SUPPLIED MATERIAL:
(* ===== verification/RiskDB.v ===== *)
(** * The tables of the risk register and their statements

    The statements of internal/db/queries/risks.sql, org_units.sql, org_themes.sql
    and risk_aggregations.sql with the constraints of their tables, as
    internal/risk and internal/risk/aggrule run them. *)

From Stdlib Require Import Ascii SpecFloat.
From S2P Require Import Prelude GoTime Tenancy Json Sha256 Float64 Scope GoJson Risk.

Module RiskDB.
Import Risk.

(** ** Tables *)

(** [dbx.Risk]; NOT NULL columns are always valid, so it is also the domain
    shape [risk.Risk] but for the linked controls. *)
Record Row := mkRow {
  r_ID : UUID;
  r_TenantID : UUID;
  r_Title : string;
  r_Description : string;
  r_Category : string;
  r_Methodology : string;
  r_InherentScore : string;
  r_Treatment : string;
  r_TreatmentOwner : string;
  r_ResidualScore : string;
  r_ReviewDueAt : option Time;
  r_AcceptedUntil : option Time;
  r_Accepter : string;
  r_InstrumentReference : string;
  r_Level : string;
  r_OrgUnitID : option UUID;
  r_Themes : list string;
  r_CreatedAt : Time;
  r_UpdatedAt : Time;
}.

Record RiskView := mkView { v_Row : Row; v_LinkedControlIDs : list UUID }.

(** A NUMERIC(4,3) column in thousandths, or NaN. *)
Inductive numeric := NumericNaN | Numeric (n : Z).

Record Link := mkLink {
  l_RiskID : UUID;
  l_ControlID : UUID;
  l_TenantID : UUID;
  l_DesignScore : numeric;
  l_WeightDesign : numeric;
  l_WeightOperation : numeric;
  l_WeightCoverage : numeric;
  l_CreatedAt : Time;
}.

Record OrgUnit := mkUnit {
  o_ID : UUID;
  o_TenantID : UUID;
  o_Name : string;
  o_ParentID : option UUID;
  o_Level : string;
  o_AcceptanceAuthorities : string;
}.

Record OrgTheme := mkTheme { t_TenantID : option UUID; t_Name : string; t_Description : string }.

Record Aggregation := mkAgg {
  g_Parent : UUID;
  g_Child : UUID;
  g_RuleID : option UUID;
  g_TenantID : UUID;
  g_CreatedAt : Time;
}.

(** [incident_risks] is another component's table whose foreign key restricts
    the deletion of risks. *)
Record DB := mkDB {
  risks : list Row;
  risk_control_links : list Link;
  org_units : list OrgUnit;
  org_themes : list OrgTheme;
  risk_aggregations : list Aggregation;
  controls : list (UUID * UUID);
  incident_risks : list (UUID * UUID);
}.

#[global] Instance DB_rollback : TxState DB := λ before _, before.
#[global] Instance DB_atomic : Atomic (λ d : DB, d).
Proof. done. Qed.

Definition set_risks (d : DB) (t : list Row) : DB :=
  mkDB t (risk_control_links d) (org_units d) (org_themes d) (risk_aggregations d) (controls d) (incident_risks d).
Definition set_links (d : DB) (t : list Link) : DB :=
  mkDB (risks d) t (org_units d) (org_themes d) (risk_aggregations d) (controls d) (incident_risks d).
Definition set_units (d : DB) (t : list OrgUnit) : DB :=
  mkDB (risks d) (risk_control_links d) t (org_themes d) (risk_aggregations d) (controls d) (incident_risks d).
Definition set_aggregations (d : DB) (t : list Aggregation) : DB :=
  mkDB (risks d) (risk_control_links d) (org_units d) (org_themes d) t (controls d) (incident_risks d).

(** A statement returns its rows, or the error Postgres raised. *)
Inductive QueryErr := NoRows | PgError.
Abbreviation Query A := (Tx DB QueryErr A) (only parsing).

(** [:one] *)
Definition one {A} (l : list A) : result QueryErr A := match l with [] => Err NoRows | x :: _ => Ok x end.

(** ** Statements on risks *)

Definition at_key (tenantID id : UUID) (r : Row) : bool :=
  bool_decide (r_TenantID r = tenantID) && bool_decide (r_ID r = id).
Definition unit_at (tenantID id : UUID) (u : OrgUnit) : bool :=
  bool_decide (o_TenantID u = tenantID) && bool_decide (o_ID u = id).

Definition has_risk (d : DB) (tenantID id : UUID) : bool := existsb (at_key tenantID id) (risks d).
Definition has_unit (d : DB) (tenantID id : UUID) : bool := existsb (unit_at tenantID id) (org_units d).

(** The enumerated columns and the two CHECKs of [risks]. *)
Definition check_risk (r : Row) : bool :=
  bool_decide (r_Category r ∈ Categories) && bool_decide (r_Methodology r ∈ AllowedMethodologies) &&
  bool_decide (r_Treatment r ∈ Treatments) && bool_decide (r_Level r ∈ Levels) &&
  (bool_decide (r_Treatment r ≠ "accept") || (bool_decide (is_Some (r_AcceptedUntil r)) && bool_decide (r_Accepter r ≠ ""))) &&
  (bool_decide (r_Treatment r ≠ "transfer") || bool_decide (r_InstrumentReference r ≠ "")).

Section Jsonb.
Context {JB : JsonB}.

Definition insert_risk (r : Row) : Query Row := λ d,
  match jsonb_in (r_InherentScore r), jsonb_in (r_ResidualScore r) with
  | Some i, Some s =>
      let r := mkRow (r_ID r) (r_TenantID r) (r_Title r) (r_Description r) (r_Category r) (r_Methodology r) i
                 (r_Treatment r) (r_TreatmentOwner r) s (r_ReviewDueAt r) (r_AcceptedUntil r) (r_Accepter r)
                 (r_InstrumentReference r) (r_Level r) (r_OrgUnitID r) (r_Themes r) (r_CreatedAt r) (r_UpdatedAt r) in
      if check_risk r && negb (bool_decide (r_ID r ∈ (r_ID <$> risks d))) &&
         match r_OrgUnitID r with None => true | Some u => has_unit d (r_TenantID r) u end
      then (Ok r, set_risks d (risks d ++ [r]))
      else (Err PgError, d)
  | _, _ => (Err PgError, d)
  end.

Definition CreateRisk (now : Time) (id tenantID : UUID) (title description category methodology inherent treatment
    owner residual : string) (reviewDueAt acceptedUntil : option Time) (accepter instrument : string) : Query Row :=
  insert_risk (mkRow id tenantID title description category methodology inherent treatment owner residual
                 reviewDueAt (truncDate <$> acceptedUntil) accepter instrument "team" None [] now now).

Definition CreateAggregateRisk (now : Time) (id tenantID : UUID) (title description category methodology inherent
    treatment owner residual accepter instrument level : string) (orgUnitID : option UUID) (themes : list string)
  : Query Row :=
  insert_risk (mkRow id tenantID title description category methodology inherent treatment owner residual
                 None None accepter instrument level orgUnitID themes now now).

Definition set_residual (now : Time) (residual : string) (r : Row) : Row :=
  mkRow (r_ID r) (r_TenantID r) (r_Title r) (r_Description r) (r_Category r) (r_Methodology r) (r_InherentScore r)
    (r_Treatment r) (r_TreatmentOwner r) residual (r_ReviewDueAt r) (r_AcceptedUntil r) (r_Accepter r)
    (r_InstrumentReference r) (r_Level r) (r_OrgUnitID r) (r_Themes r) (r_CreatedAt r) now.

Definition set_inherent (now : Time) (inherent : string) (r : Row) : Row :=
  mkRow (r_ID r) (r_TenantID r) (r_Title r) (r_Description r) (r_Category r) (r_Methodology r) inherent
    (r_Treatment r) (r_TreatmentOwner r) (r_ResidualScore r) (r_ReviewDueAt r) (r_AcceptedUntil r) (r_Accepter r)
    (r_InstrumentReference r) (r_Level r) (r_OrgUnitID r) (r_Themes r) (r_CreatedAt r) now.

Definition set_themes (now : Time) (themes : list string) (r : Row) : Row :=
  mkRow (r_ID r) (r_TenantID r) (r_Title r) (r_Description r) (r_Category r) (r_Methodology r) (r_InherentScore r)
    (r_Treatment r) (r_TreatmentOwner r) (r_ResidualScore r) (r_ReviewDueAt r) (r_AcceptedUntil r) (r_Accepter r)
    (r_InstrumentReference r) (r_Level r) (r_OrgUnitID r) themes (r_CreatedAt r) now.

Definition update_risk (tenantID id : UUID) (f : Row → Row) : Query Row := λ d,
  match updated_rows (at_key tenantID id) f (risks d) with
  | [] => (Err NoRows, d)
  | r :: _ => (Ok r, set_risks d (update_where (at_key tenantID id) f (risks d)))
  end.

Definition UpdateRiskResidual (now : Time) (tenantID id : UUID) (residual : string) : Query Row := λ d,
  match jsonb_in residual with
  | None => (Err PgError, d)
  | Some s => update_risk tenantID id (set_residual now s) d
  end.

Definition UpdateMetaRiskInherentScore (now : Time) (tenantID id : UUID) (inherent : string) : Query Row := λ d,
  match jsonb_in inherent with
  | None => (Err PgError, d)
  | Some s => update_risk tenantID id (set_inherent now s) d
  end.
End Jsonb.

Definition UpdateRiskThemes (now : Time) (tenantID id : UUID) (themes : list string) : Query Row :=
  update_risk tenantID id (set_themes now themes).

Definition GetRiskByID (tenantID id : UUID) : Query Row := λ d,
  (one (select_where (at_key tenantID id) (risks d)), d).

EXERCISE GOAL:
The required output is the exact run of lines from the beginning of the listing above to the line that contains "Module RiskDB.", inclusive of both.

WRITTEN ANSWER:
(* ===== verification/RiskDB.v ===== *)
(** * The tables of the risk register and their statements

    The statements of internal/db/queries/risks.sql, org_units.sql, org_themes.sql
    and risk_aggregations.sql with the constraints of their tables, as
    internal/risk and internal/risk/aggrule run them. *)

From Stdlib Require Import Ascii SpecFloat.
From S2P Require Import Prelude GoTime Tenancy Json Sha256 Float64 Scope GoJson Risk.

Module RiskDB.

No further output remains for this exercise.